Scan the entries line by line and return those with "commits".

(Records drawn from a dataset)
..........
(* ===== verification/Prelude.v ===== *)
(** * Asteria Drive: verification of the control plane

    The program (src/internal/) is the server of a multi-tenant file store: a
    domain package [drive] with its service, ports and types; adapters for the
    ports (in memory, PostgreSQL, S3); an HTTP server; authentication; a
    maintenance loop; and the controller of the staging environment. The library
    is a shallow embedding of the domain, of its in-memory and PostgreSQL adapters
    and of everything in front of and behind them that is not input or output.

    ** How code becomes a definition

    A method is a function in the monad [GoM S] of Errors.v: from a state it gives
    a value, an error, a panic or divergence, and the state reached then; an error
    undoes nothing. A Go struct is a record with the fields of the struct, updated
    by [r <| f := v |>]; a map is a [gmap], a range over a map goes through the
    parameter [MapRange], any function that lists the entries in some order which
    may differ at every call; [int64] is a [Z] in its range with [wrap64] where
    the code can overflow; [time.Time] and [time.Duration] are nanoseconds.
    A critical section under the mutex of the repository is one step: methods
    hold the lock from the first to the last line, so concurrent callers
    interleave by whole methods, and a path of the step relation of MemorySteps.v
    is such an interleaving. Loops over the tree carry fuel [node_fuel], the
    number of nodes and two more, after which they give [Diverged];
    [namespace_walks_end] shows that no reachable state exhausts it. The export
    of the audit trail has fuel for eleven pages ([audit_export_complete]), the
    recovery verifier needs fuel for one page more than there are blobs
    ([recovery_report_is_exact]), the loops over runes have one unit for each byte.

    What is outside src/, or is a codec, a clock or a network, is a class whose
    instance is a parameter: [Platform] (hashes, Unicode normalisation, media types),
    [Runtime] (clock and entropy, with the laws of their documentation),
    [CursorJSON], [TokenJSON], [BodyDecoders] (what a JSON decoder reads),
    [Provider] (the HTTP fetches of the OIDC provider), [Signatures], [URLParser],
    [TimeParser], [ConfigEnv], [FloatMath], [S3Client], [Catalog], [Schedule],
    [StagingPorts] (host, lock and record store), [BundleFiles], [ScriptRunner]
    (what a migration does to the database), [Documents] and [ReportJSON] (the YAML
    and JSON the release gates read).
    The properties hold for every instance; the examples give one.

    ** The PostgreSQL repository

    The state [Pg] is the committed database, the view of the open transaction and
    the number of statements run. The database [DB] has a map for each table of
    migrations/*.sql, keyed by its primary key. A statement of the code is a
    function in the monad [Stmt DB]: it reads and replaces tables, or is refused
    with the error of the server; INSERT, UPDATE and DELETE test the CHECK
    constraints, the unique indexes and the foreign keys of the migrations, and a
    commit tests the deferred ones. A method is a body in [GoM Pg] in the order of
    the code, its errors through [mapError].
    Parameters: [PgEngine], what the server computes (the text form of a uuid, the
    order of texts, jsonb, the order of rows where a query gives none), with the
    laws [PgEngineLaws]; and [PgEnv], what happens to each statement: a fault in
    place of its answer, for a COMMIT or a statement of the pool with or without
    its effect, the clock, the rows other transactions have locked where the code
    skips them, gaps in a sequence. A text the server refuses (a NUL byte, an
    invalid encoding) is such a fault. Times are stored in microseconds.
    A transaction is one step: its isolation is what the locks of the code are
    there for, and concurrent transactions are ordered by their commits. A table
    of char(64) does not pad, as the code writes 64 digits only. The fuel of a
    [WITH RECURSIVE] is one round more than there are rows; [pg_calls_end] shows
    that no reachable database exhausts it.

    ** Files

    - Prelude.v, Errors.v, Logic.v, GoLib.v, Codecs.v: record update,
      machine integers, sorting, the monad and its rules [wp], the functions of
      Go's library the program computes with, and their round trips.
    - Types.v, Validation.v, with Identifiers.v for their laws:
      drive/types.go, ports.go, errors.go, util.go, idempotency.go, cursor.go, audit.go.
    - MemoryState.v, MemoryIdempotency.v, MemoryNamespace.v, MemoryUploads.v,
      MemoryGovernance.v, MemoryGroups.v: the repository of memory/repository.go,
      idempotency.go, governance.go and maintenance.go, a record [Repository] with
      one map per map of the struct. MemoryStorage.v: memory/storage.go.
    - Ports.v: the interfaces of drive/ports.go as classes [RepositoryPort] and
      [StorageProvider], with the in-memory adapters as instances.
    - Service.v, ServiceNamespace.v, ServiceUploads.v, ServiceGovernance.v:
      drive/service.go and governance_service.go over any instance of the ports.
      MaintenanceLoop.v: maintenance/loop.go over the same ports.
    - Auth.v, OIDC.v: auth/trusted.go and auth/oidc.go.
    - ServerWire.v, ServerAPI.v, Server.v: the responses, handlers, routes and
      middleware of server/api.go and server/server.go over the service.
    - StagingBundle.v, Staging.v: staging/bundle.go and staging/controller.go.
    - ConfigText.v, Config.v: config/config.go, and what
      cmd/asteria-server/main.go makes of a configuration.
    - S3Store.v: s3store/provider.go over the client of the SDK, a second instance
      of [StorageProvider]. Recovery.v: recovery/verifier.go over a catalog and a store.
    - PgCore.v: statements, tables and recursive queries. PgSchema.v: the rows and
      constraints of migrations/*.sql. PgRepository.v: postgres/repository.go, scan.go,
      locking.go. PgIdempotency.v, PgNamespace.v, PgUploads.v, PgMaintenance.v,
      PgGovernance.v, PgGroups.v: the methods of idempotency.go, namespace.go and
      recycle.go, upload.go, maintenance.go, identity.go and governance.go.
    - PgLogic.v: rules for statements and methods. PgWrites.v: the writes a
      statement can make. PgMethods.v: the adapter as a [RepositoryPort], and the
      writes of each method. PgConstraints.v: the constraints, and the transition
      relation. PgTree.v: the tables as the maps of the in-memory repository.
      PgRefinement.v, PgInvariant.v, PgAtomic.v, PgOwners.v, PgSessions.v,
      PgAccess.v: the lemmas of the properties.
    - PgOperations.v: the runner of the migrations of postgres/migrate.go, and the
      catalog of recovery/postgres.go, an instance of the [Catalog] of Recovery.v
      on the tables of PgSchema.v.
    - ReleaseChecks.v: cicheck/openapi_compat.go and cicheck/integration_report.go.
    - Tree.v, TreeInvariant.v, TreeOperations.v, TreeRecycle.v: the namespace as a
      forest. MemoryFrame.v: what methods leave alone.
      MemorySteps.v: the transition relation of the repository, a constructor for
      each method, and the audit trail along it. Members.v, Sessions.v, Paging.v, StagingTrace.v, StagingSteps.v:
      the lemmas on members, sessions, listings and the staging controller.
    - Demo.v: a small tenant built by the operations themselves,
      where the examples of the properties start.

    ** Theorems

    - NamespaceProperties.v: reachable states are forests with unique names (C1),
      moves are refused exactly below the node (C2), recycling marks the
      visible subtree (C3) and restoring undoes it (C4), the walks end (C5), the
      access decision is that of the lists on the ancestors.
    - UploadProperties.v: sessions follow their state machine, commits are
      final but for a maintenance worker that claimed the session before (C19), visible and downloadable (C20), a completion binds its digest.
    - GovernanceProperties.v: a tenant keeps an owner, members change only
      by a manager, a removed member is locked out, a grant reaches the node and
      everything below it.
    - Paging.v: listings do not depend on the map iteration, and
      pages enumerate every child once (C21).
    - ValueProperties.v: identifiers, names (C22), cursors (C23).
    - IdempotencyProperties.v: claims exclude, stale claims are fenced
      (C24), creations are replayed.
    - StagingProperties.v: saves follow the transition table (C25), active records
      are verified (C26), switches are announced (C27) and settle, when a
      save fails in a record that blocks (C28), a blocked record refuses (C29), loaded bundles are approved.
    - AuthProperties.v: configured tokens, signed tokens (C30), principals
      bound to token and tenant (C31).
    - ServerProperties.v: requests change nothing without the permission of the
      route or, where it is elevated, a grant on every node (C32), error
      responses hide causes (C33), entity tags and limits (C34).
    - AuditProperties.v: the trail is append-only; exports are complete over any
      repository that lists its trail, the one in memory with the upper bound (C35).
    - ConfigProperties.v: production is hardened (C36) but for
      inline secrets that no part uses; the parts that need no connection start from a
      loaded configuration, the S3 store but for half a pair of keys (C37).
    - S3Properties.v: part listings are bounded, and complete for an honest service
      (C38). RecoveryProperties.v: a recovery report
      is exact, over any catalog that lists its blobs.
    - PgProperties.v: the namespace on PostgreSQL refines the one in memory
      (C6) and is a forest (C7), failed calls change nothing,
      with three exceptions (C8), the access decision (C9), owners (C10) and sessions
      (C11) as in memory, calls end (C13),
      leases (C14) and claims (C15) exclude, the trail is append-only
      (C16); [FinishUploadMaintenance] always fails.
    - PgOperations.v: a verification of a PostgreSQL database is exact
      (C17); interrupted migrations are resumed to the same
      database (C18); an export of the audit trail is complete and
      excludes the upper bound (C12).
    - ReleaseChecks.v: what the gates of the continuous integration accept, of the
      documents what stands at their paths (C39), (C40).

    ** Not modelled

    The connection pool and the row locks of PostgreSQL. The listener, the mux and
    the logging of the server and the metrics (internal/observability). The file
    store and the command line of the staging controller. The load generators
    (internal/loadtest), the programs of cmd/ but for what Config.v takes of the
    server, those of tools/, the redaction of logs of internal/cicheck, whose work
    is done by regular expressions, the archives of internal/release, the web
    client, the deployment scripts and manifests. Context cancellation is modelled
    nowhere: a method runs to its end. *)
From Stdlib Require Export ZArith Lia.
From stdpp Require Export base gmap strings sorting option.
From stdpp Require Export list.

Declare Scope go_scope.
Delimit Scope go_scope with go.
Open Scope go_scope.
Open Scope Z_scope.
..........
_Written solution:_
    there for, and concurrent transactions are ordered by their commits. A table
    - UploadProperties.v: sessions follow their state machine, commits are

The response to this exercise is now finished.